The scientists said the danger of rice for health

The grains of rice can accumulate large amounts of arsenic and other toxins that enter the human body during the digestion of food. This was stated by the biologists who spoke at the conference of the Society for risk analysis in New Orleans.

“We conducted the first systematic assessment of how much arsenic contain a typical grain of rice, and learned how much it gets into the body during the digestion of food. Soon we will learn and how it affects the human body,” said Zheng Zhou (Zheng Zhou) from Indiana University (USA).

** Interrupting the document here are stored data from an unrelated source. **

(* ===== verification/ChainQday.v ===== *)
(** * [coreutils/chain/qday.go]: the launch parameters

    The network and the genesis block of the mainnet and devnet manifests without an
    inscription.  The JSON encodings that are hashed into the domain and stored in the
    genesis block are parameters. *)
From stdpp Require Import prelude strings gmap.
From Stdlib Require Import ZArith Lia.
From S2P Require Import Prelude TypesCurrency TypesData TypesEncoding TypesHash TypesPolicy.
From S2P Require Import TypesQdayAddress.
From S2P Require Import ConsensusWork ConsensusState ConsensusQday.

Definition QdayV1ActivationHeight : Z := 9100.

(** [types.Siacoins(n)] for the small constants of the manifest. *)
Definition coins (n : Z) : Currency :=
  match Currency.Siacoins n with Ok c => c | _ => Currency.ZeroCurrency end.

(** The point of scalar 1, the public devnet canary. *)
Definition devnetCanary : bytes := 88 :: replicate 31 102.

Definition launchParams (development : bool) (canary domain : bytes) : QdayParams :=
  {| qd_RulesVersion := 2; qd_Domain := domain;
     qd_Canary := if development then devnetCanary else canary;
     qd_Reward := coins 8; qd_ProofFee := coins 1; qd_MiningBlocks := 1000000;
     qd_PremineAmount := coins 500000;
     qd_ShieldBlocks := if development then 12 else 1440;
     qd_DecayBlocks := if development then 24 else 10080;
     qd_DecayStep := if development then 2 else 60;
     qd_ActivationDelay := if development then 1 else 6;
     qd_DefendBits := if development then 8 else 20;
     qd_V1Height := QdayV1ActivationHeight |}.

(** [types.BlockID{2: 16}], [types.BlockID{1: 15}] *)
Definition launchTarget (development : bool) : BlockID :=
  if development then [0; 15] ++ zeros 30 else [0; 0; 16] ++ zeros 29.

Definition launchNetwork (development : bool) (timestamp : Time) (canary domain : bytes) : Network :=
  {| n_Name := if development then "qday-devnet" else "qday-mainnet";
     n_Qday := Some (launchParams development canary domain);
     n_InitialCoinbase := Currency.ZeroCurrency; n_MinimumCoinbase := Currency.ZeroCurrency;
     n_InitialTarget := launchTarget development;
     n_BlockInterval := if development then 2 * Second else 60 * Second;
     n_MaturityDelay := if development then 2 else 60;
     n_DevAddr_Height := 0; n_DevAddr_OldAddress := zeroHash; n_DevAddr_NewAddress := zeroHash;
     n_Tax_Height := 0; n_StorageProof_Height := 0;
     n_Oak_Height := 0; n_Oak_FixHeight := 0; n_Oak_GenesisTimestamp := timestamp;
     n_ASIC_Height := 0; n_ASIC_OakTime := 0; n_ASIC_OakTarget := launchTarget development;
     n_ASIC_NonceFactor := 1;
     n_Foundation_Height := 0; n_Foundation_PrimaryAddress := zeroHash;
     n_Foundation_FailsafeAddress := zeroHash;
     n_V2_AllowHeight := 1; n_V2_RequireHeight := 1; n_V2_FinalCutHeight := 1;
     n_V2_EphemeralOutputHeight := 1 |}.

Section Manifest.
Context {crypto : Crypto} {edwards : Edwards25519}.
(** [json.Marshal] of the network and owner, and of the network. *)
Variable marshalDomain : Network -> Address -> bytes.
Variable marshalNetwork : Network -> bytes.

Definition genesisBlock (n : Network) (owner : Address) (timestamp : Time) (premine : Currency)
    : Block :=
  {| b_ParentID := zeroHash; b_Nonce := 0; b_Timestamp := timestamp; b_MinerPayouts := [];
     b_Transactions :=
       [{| tx_SiacoinInputs := [];
           tx_SiacoinOutputs := [{| sco_Value := premine; sco_Address := owner |}];
           tx_FileContracts := []; tx_FileContractRevisions := []; tx_StorageProofs := [];
           tx_SiafundInputs := []; tx_SiafundOutputs := []; tx_MinerFees := [];
           tx_ArbitraryData := [str_bytes "QDAY/genesis/v2/" ++ marshalNetwork n];
           tx_Signatures := [] |}];
     b_V2 := None |}.

(** [NewQdayManifest]; [canary] is the result of [consensus.QdayCanary()]. *)
Definition NewQdayManifest (owner : Address) (timestamp : Time) (development : bool)
    (canary : bytes) : outcome (Network * Block) :=
  _ ← QdayAddress_Validate owner;
  _ ← fail_if ((Unix timestamp <=? 0) || negb (timestamp mod Second =? 0))
        "genesis timestamp must be positive whole UTC seconds";
  let draft := launchNetwork development timestamp canary zeroHash in
  let domain := blake2b_Sum256 (str_bytes "QDAY/network/v2" ++ marshalDomain draft owner) in
  let n := launchNetwork development timestamp canary domain in
  _ ← QdayParams_Validate (launchParams development canary domain);
  Ok (n, genesisBlock n owner timestamp (qd_PremineAmount (launchParams development canary domain))).
End Manifest.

High levels of lead, arsenic and many other elements in the water, water pipes, dishes and other household items and everyday life often leads to the development of serious disorders in the brain and body. Many historians today believe that the tradition of the use of lead cookware could be one of the causes of decline of Ancient Rome, and the highest concentration of lead in the water has caused health problems of children in flint in USA.

Interestingly, unlike many other toxins, the main source of arsenic in food and water usually are not industrial emissions or other signs of “life” of the person and the local groundwater. In some of the countries such as India and Bangladesh, about a quarter of the moisture sources contain extremely high shares of its compounds that negatively affect the lives of local residents.

Zhou and his colleagues were interested in how the high contamination of water with arsenic and other toxins will affect the rice, the main crop of China, India and other countries in South and East Asia.

To do this, they analyzed data collected by the authors 143 scientific papers on metabolism of arsenic and its behavior inside the human body and in various foods. Taking ten of the most detailed studies, biologists have combined the results of the experiments and summarized their findings.

As it turned out, the grains usually accumulate large amounts of arsenic, most of which remains in the pulp in the form of inorganic compounds, and not embedded in cells of the plant. On average, approximately 70-80% of arsenic ingested from water to grass, and a similar proportion of it enters the body of people and animals during the digestion of food.

Interestingly, despite the very high level of bioavailability of this toxin, Zhou and his colleagues have recorded a very large variation in these indicators. What is the reason, biologists are not yet able to say exactly, but they suggest that these differences were generated by the fact that different rice varieties interact with arsenic.

All this, according to the researchers, suggests that the authorities of the countries of Asia, as well as other States where rice is the basis of the daily diet should pay special attention to the validation of this grass in excess of arsenic.